Discurso heteronormativo de Silas Malafaia é digno de honra na Assembleia Legislativa da Bahia

Discurso heteronormativo de Silas Malafaia é digno de honra na Assembleia Legislativa da Bahia

O estado da Bahia, que vem se tornando cada vez mais evangélico - no contingente populacional e na política - agora terá mais um cidadão que se tornou destaque por lutar pela liberdade de seu povo, na ótica de seus parlamentares. Trata-se do Silas Malafaia, pastor da Igreja Assembleia de Deus Vitória em Cristo, bolsonarista, e que ultimamente tem ganhado muitos holofotes devido aos embates com o candidato à prefeitura de São Paulo Pablo Marçal. Neste contexto, em que a extrema-direita se mostra bastante atuante em todo o Brasil, a Assembleia Legislativa da Bahia (Alba) aprovou, no mês passado, uma proposição que concede a Malafaia a Comenda 2 de julho, a honraria de mais alto escalão no estado baiano. A justificativa do deputado Samuel Junior, autor da proposta, foi que o pastor assembleiano merece a homenagem por defender a heteronormatividade e também a família e os valores cristãos. 
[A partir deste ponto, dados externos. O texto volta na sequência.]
(** [new SemVer(version)], [None] where the constructor throws. *)
Definition parse (version : string) : option SemVer :=
  if (MAX_LENGTH <? String.length version)%nat then None
  else
    let cs := trim (list_ascii_of_string version) in
    let cs := match cs with
              | c :: r => if Ascii.eqb c "v" then r else cs
              | [] => cs
              end in
    let '(mp, b) := break_at "+" cs in
    let '(m, p) := break_at "-" mp in
    match parse_main m, parse_pre p, parse_build b with
    | Some (x, y, z), Some ids, Some bs =>
        Some {| major := x; minor := y; patch := z; pre := ids; build := bs |}
    | _, _, _ => None
    end.

Definition show_N (n : N) : string :=
  NilEmpty.string_of_uint (N.to_uint n).

Definition show_id (i : PreId) : string :=
  match i with
  | IdNum n => show_N n
  | IdStr s => s
  end.

Fixpoint join_dots (l : list string) : string :=
  match l with
  | [] => ""
  | [s] => s
  | s :: r => s +:+ "." +:+ join_dots r
  end.

(** [SemVer.format]: the [version] field. *)
Definition format (v : SemVer) : string :=
  let m := show_N (major v) +:+ "." +:+ show_N (minor v) +:+ "." +:+ show_N (patch v) in
  match pre v with
  | [] => m
  | ids => m +:+ "-" +:+ join_dots (map show_id ids)
  end.

Definition compareMain (a b : SemVer) : comparison :=
  match (major a ?= major b)%N with
  | Eq => match (minor a ?= minor b)%N with
          | Eq => (patch a ?= patch b)%N
          | c => c
          end
  | c => c
  end.

Definition id_numeric (i : PreId) : option N :=
  match i with
  | IdNum n => Some n
  | IdStr s =>
      let cs := list_ascii_of_string s in
      match cs with
      | [] => None
      | _ => if forallb is_digit cs then Some (digits_value cs) else None
      end
  end.

Fixpoint compare_chars (a b : list ascii) : comparison :=
  match a, b with
  | [], [] => Eq
  | [], _ :: _ => Lt
  | _ :: _, [] => Gt
  | x :: a', y :: b' =>
      match (nat_of_ascii x ?= nat_of_ascii y)%nat with
      | Eq => compare_chars a' b'
      | c => c
      end
  end.

Definition compareIdentifiers (a b : PreId) : comparison :=
  match id_numeric a, id_numeric b with
  | Some x, Some y => (x ?= y)%N
  | Some _, None => Lt
  | None, Some _ => Gt
  | None, None =>
      compare_chars (list_ascii_of_string (show_id a)) (list_ascii_of_string (show_id b))
  end.

Definition PreId_eqb (a b : PreId) : bool :=
  match a, b with
  | IdNum x, IdNum y => (x =? y)%N
  | IdStr x, IdStr y => String.eqb x y
  | _, _ => false
  end.

(** The loop of [comparePre] over the two identifier lists. *)
Fixpoint compare_ids (a b : list PreId) : comparison :=
  match a, b with
  | [], [] => Eq
  | _ :: _, [] => Gt
  | [], _ :: _ => Lt
  | x :: a', y :: b' =>
      if PreId_eqb x y then compare_ids a' b' else compareIdentifiers x y
  end.

Definition comparePre (a b : SemVer) : comparison :=
  match pre a, pre b with
  | _ :: _, [] => Lt
  | [], _ :: _ => Gt
  | [], [] => Eq
  | x, y => compare_ids x y
  end.

Definition compare (a b : SemVer) : comparison :=
  match compareMain a b with
  | Eq => comparePre a b
  | c => c
  end.

Definition invalid_version (v : string) : exn :=
  TypeError ("Invalid Version: " +:+ v).

Definition gt (a b : string) : result bool :=
  match parse a with
  | None => Throw (invalid_version a)
  | Some x =>
      match parse b with
      | None => Throw (invalid_version b)
      | Some y => Ok (match compare x y with Gt => true | _ => false end)
      end
  end.

Definition prerelease (version : string) : option (list PreId) :=
  match parse version with
  | Some v => match pre v with
              | [] => None
              | ids => Some ids
              end
  | None => None
  end.

Definition valid (version : string) : option string :=
  match parse version with
  | Some v => Some (format v)
  | None => None
  end.

Definition has_pre (v : SemVer) : bool :=
  match pre v with
  | [] => false
  | _ => true
  end.

Definition is_zero (n : N) : bool := (n =? 0)%N.

(** [diff(version1, version2)].  The branch for a prerelease low version
    is the package's special casing; the program only passes a low version
    made of digits and dots. *)
Definition diff (version1 version2 : string) : result (option ReleaseType) :=
  match parse version1 with
  | None => Throw (invalid_version version1)
  | Some v1 =>
      match parse version2 with
      | None => Throw (invalid_version version2)
      | Some v2 =>
          let comparison := compare v1 v2 in
          match comparison with
          | Eq => Ok None
          | _ =>
              let v1Higher := match comparison with Gt => true | _ => false end in
              let highVersion := if v1Higher then v1 else v2 in
              let lowVersion := if v1Higher then v2 else v1 in
              let highHasPre := has_pre highVersion in
              let lowHasPre := has_pre lowVersion in
              let general :=
                if negb (major v1 =? major v2)%N
                then (if highHasPre then RtPremajor else RtMajor)
                else if negb (minor v1 =? minor v2)%N
                then (if highHasPre then RtPreminor else RtMinor)
                else if negb (patch v1 =? patch v2)%N
                then (if highHasPre then RtPrepatch else RtPatch)
                else RtPrerelease in
              if lowHasPre && negb highHasPre then
                if is_zero (patch lowVersion) && is_zero (minor lowVersion)
                then Ok (Some RtMajor)
                else
                  match compareMain lowVersion highVersion with
                  | Eq =>
                      if negb (is_zero (minor lowVersion)) && is_zero (patch lowVersion)
                      then Ok (Some RtMinor)
                      else Ok (Some RtPatch)
                  | _ => Ok (Some general)
                  end
              else Ok (Some general)
          end
      end
  end.

(** *** Notions used to reason about the model *)

(** The characters [replace(/[^\d.]/g, '')] keeps. *)
Definition kept (c : ascii) : bool := is_digit c || is_dot c.

(** The pieces of [ps ++ qs] where the last piece of [ps] and the first of
    [qs] are one piece. *)
Fixpoint app_last (ps qs : list (list ascii)) : list (list ascii) :=
  match ps with
  | [] => qs
  | [p] => match qs with
           | [] => [p]
           | q :: qs' => (p ++ q) :: qs'
           end
  | p :: ps' => p :: app_last ps' qs
  end.

(** [ps.join(c)] *)
Fixpoint join (c : ascii) (ps : list (list ascii)) : list ascii :=
  match ps with
  | [] => []
  | [p] => p
  | p :: ps' => p ++ c :: join c ps'
  end.

End SemverModel.

#[export] Instance semver_model : SemverApi :=
  {| gt := SemverModel.gt;
     prerelease := SemverModel.prerelease;
     valid := SemverModel.valid;
     diff := SemverModel.diff |}.

(** ** Notions used to state the properties *)

(** The effect of one step of [toUpdate.forEach] on the catalog object. *)
Definition update_object (o : object) (dep : OutdatedInfo) : object :=
  match assoc_get (name dep) o with
  | Some v => if truthy v then assoc_set (name dep) (JStr (new_range dep)) o else o
  | None => o
  end.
 Heteronormatividade é a terminologia que demarca a heterossexualidade como um padrão social e, consequentemente, despreza todas as outras formas de sexualidade. E é exatamente isso que o Silas Malafaia faz, ao discriminar a homossexualidade e as outras configurações de família em seus sermões e na militância política. Segundo o deputado Junior justificou em sua proposta, Malafaia vem sofrendo perseguição nas redes sociais e de programas de televisão e merece ser homenageado em função de seu trabalho como ativista político e como cristão. E a homenagem que agora lhe é concedida diz muito sobre o contexto político e religioso que marca a Alba e também o estado da Bahia nos últimos anos. 

 Em fevereiro deste ano, foi instalada a Frente Parlamentar Evangélica estadual, cuja composição é de 24 deputados do conjunto de 63 parlamentares em exercício, ou seja, um percentual de quase 40%. Além disso, a Casa Legislativa passou a contar com outra frente conservadora, que foi inaugurada no último mês de março: A Frente Parlamentar em Defesa dos Valores Cristãos, que tem como presidente o deputado Leandro de Jesus, católico, bolsonarista, e que atua “em defesa da cristandade pelo reinado de Cristo”, mediante está em suas redes sociais.

 O responsável pela honraria à Malafaia é membro da Assembleia de Deus e já está em seu terceiro mandato na Alba pelo Republicanos. Ele entrou para a política em 2014 com o apoio da Convenção Estadual das Assembleias de Deus da Bahia (Ceadeb) por meio do AD Cidadania. Esse projeto é fruto do AD Brasil Cidadania,  criado em agosto de 2001 pela Convenção Geral das Assembleias de Deus no Brasil (CGADB) para lançar os candidatos oficiais da igreja na Câmara Federal. De lá para cá, as convenções estaduais vêm criando os seus projetos para expandir o número de parlamentares assembleianos para as Casas legislativas estaduais e municipais. Samuel Junior foi o 5º deputado estadual mais votado nas últimas eleições e, segundo informações de seu site, a sua atuação se dá em prol do fortalecimento da família, da vida e dos valores éticos e cristãos. 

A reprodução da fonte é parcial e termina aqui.